WORK REQUIRED => From the data, return each line holding the word "ServedCells".

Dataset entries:

· · · · · · ·

(* ===== verification/DuContext.v ===== *)
(** The DU context: [internal/context/du/ducontext.go] and [handlers.go]. *)
From S2P Require Import Prelude GoNum GoText Asn1 Ies Net.

Definition DU_INACTIVE : string := "DU_INACTIVE".
Definition DU_ACTIVE : string := "DU_ACTIVE".
Definition DU_LOST : string := "DU_LOST".

Record PLMNInfo := { MCC : string; MNC : string }.
Record ServedCell := {
  CellID : Z;
  GlobalCellID : string;
  PLMN : PLMNInfo;
  PCI : Z;
  BandwidthMHz : Z;
  TAC : list Z
}.

Section Du.
Context `{CO : Codec}.

Record GNBDU := {
  DuId : Z;
  DuName : string;
  State : string;
  SctpConn : option Z;
  SetupReq : option F1SetupRequest;
  MIB : list Z;
  SIB1 : list Z;
  MTC : list Z;
  ServedCells : list ServedCell
}.
#[export] Instance eta_GNBDU : Eta GNBDU := λ d,
  {| DuId := DuId d; DuName := DuName d; State := State d; SctpConn := SctpConn d;
     SetupReq := SetupReq d; MIB := MIB d; SIB1 := SIB1 d; MTC := MTC d;
     ServedCells := ServedCells d |}.

(** [&GNBDU{}] *)
Definition zero_GNBDU : GNBDU :=
  {| DuId := 0; DuName := ""; State := ""; SctpConn := None; SetupReq := None;
     MIB := []; SIB1 := []; MTC := []; ServedCells := [] |}.

(** *** Queries *)

(** The Go method returns a pointer into the slice: the index of the cell. *)
Fixpoint GetCellByID_from (cells : list ServedCell) (cellID : Z) (i : nat) : option nat :=
  match cells with
  | [] => None
  | c :: cells' => if CellID c =? cellID then Some i else GetCellByID_from cells' cellID (S i)
  end.
Definition GetCellByID (du : GNBDU) (cellID : Z) : option nat :=
  GetCellByID_from (ServedCells du) cellID 0.

Definition IsActive (du : GNBDU) : bool := bool_decide (State du = DU_ACTIVE).

Definition DefaultRRCVersion : list Z := [0x0c; 0x22; 0x38].

(** The local PDU wrapper around the library decoder. *)
Record F1apMessage := { fm_ProcedureCode : Z; fm_Msg : F1In }.
Record F1apPDU := { fp_Present : Z; fp_Message : F1apMessage }.
Definition duF1apDecode (data : list Z) : res (option F1apPDU * option string) :=
  let '(pdu, err) := F1apDecode data in
  match err with
  | Some e => Ok (None, Some e)
  | None =>
      match pdu with
      | None => Panic NilDeref
      | Some pdu =>
          Ok (Some {| fp_Present := i64 (f1_Present pdu);
                      fp_Message := {| fm_ProcedureCode := i64 (f1_ProcedureCode pdu);
                                       fm_Msg := f1_Msg pdu |} |}, None)
      end
  end.

(** *** Sending *)
Section Send.
Context {S : Type} `{W : World S}.

Definition SendF1ap (du : GNBDU) (pdu : list Z) : proc S (option string) :=
  match SctpConn du with
  | None => mret (Some "SCTP connection not established for DU"%string)
  | Some conn => sctp_write conn F1AP_PPID pdu
  end.

Definition F1SetupResponse_of (transactionID : Z) (gnbCURRCVersion : RRCVersion)
    (cellsToActivate : list CellstobeActivatedListItem) : F1Out :=
  F1SetupResponse transactionID gnbCURRCVersion cellsToActivate (str_bytes "CU-CP").

(** [SendF1SetupResponse] first stores the connection in the DU
    ([set_conn], its first statement), then encodes and sends. *)
Definition set_conn (conn : option Z) (du : GNBDU) : GNBDU := du <| SctpConn := conn |>.
Definition SendF1SetupResponse (du : GNBDU) (transactionID : Z)
    (gnbCURRCVersion : RRCVersion) (cellsToActivate : list CellstobeActivatedListItem)
    : proc S (option string) :=
  let '(buf, err) :=
    F1apEncode (F1SetupResponse_of transactionID gnbCURRCVersion cellsToActivate) in
  match err with
  | Some e => mret (Some ("encode F1 Setup Response: " +:+ e))
  | None => SendF1ap du buf
  end.

(** The dynamic type of the [cause interface{}] argument. *)
Inductive cause_arg := NilCause | IsCause (c : Cause) | NotCause.

Definition SendF1SetupFailure (du : GNBDU) (transactionID : Z) (cause : cause_arg)
    : proc S (option string) :=
  let send c :=
    let '(buf, err) := F1SetupFailureEncode transactionID c in
    match err with
    | Some e => mret (Some ("encode F1 Setup Failure: " +:+ e))
    | None => SendF1ap du buf
    end in
  match cause with
  | IsCause c => send c
  | NotCause => mret (Some "invalid cause type for F1 Setup Failure"%string)
  | NilCause => send CauseMiscUnspecified
  end.

(** *** Lemmas *)
Lemma SendF1ap_run du pdu k s :
  SctpConn du = Some k →
  SendF1ap du pdu s =
    (push (EvWrite k F1AP_PPID pdu) s, Ok (SCTPWrite (trace_of s) k pdu)).
Proof. unfold SendF1ap. by intros ->. Qed.

Lemma keeps_SendF1ap (I : S → Prop) du pdu :
  (∀ e s, I s → I (push e s)) → keeps I (SendF1ap du pdu).
Proof.
  intros H. unfold SendF1ap. destruct (SctpConn du); [by apply keeps_sctp_write|apply keeps_ret].
Qed.

Lemma keeps_SendF1SetupResponse (I : S → Prop) du t v cs :
  (∀ e s, I s → I (push e s)) → keeps I (SendF1SetupResponse du t v cs).
Proof.
  intros H. unfold SendF1SetupResponse.
  destruct (F1apEncode _) as [buf [e|]]; [apply keeps_ret|by apply keeps_SendF1ap].
Qed.
End Send.

(** [GetCellByID] returns the first cell with that identity. *)
Lemma GetCellByID_from_spec cells cellID k :
  match GetCellByID_from cells cellID k with
  | Some i => ∃ j c, i = (k + j)%nat ∧ cells !! j = Some c ∧ CellID c = cellID ∧
      ∀ j' c', (j' < j)%nat → cells !! j' = Some c' → CellID c' ≠ cellID
  | None => ∀ j c, cells !! j = Some c → CellID c ≠ cellID
  end.
Proof.
  revert k. induction cells as [|c cells IH]; intros k; simpl; [done|].
  destruct (Z.eqb_spec (CellID c) cellID) as [E|E].
  - exists 0%nat, c. split; [lia|]. split; [done|]. split; [done|]. lia.
  - specialize (IH (S k)). destruct (GetCellByID_from cells cellID (S k)) as [i|].
    + destruct IH as (j & c' & -> & Hl & Hc & Hmin). exists (S j), c'.
      split; [lia|]. repeat split; try done.
      intros [|j'] c'' Hlt Hj; simplify_eq/=; [done|]. apply (Hmin j'); [lia|done].
    + intros [|j] c' Hj; simplify_eq/=; [done|eauto].
Qed.
End Du.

· · · · · · ·

RESPONSE BELOW =>
  ServedCells : list ServedCell
     ServedCells := ServedCells d |}.
     MIB := []; SIB1 := []; MTC := []; ServedCells := [] |}.
  GetCellByID_from (ServedCells du) cellID 0.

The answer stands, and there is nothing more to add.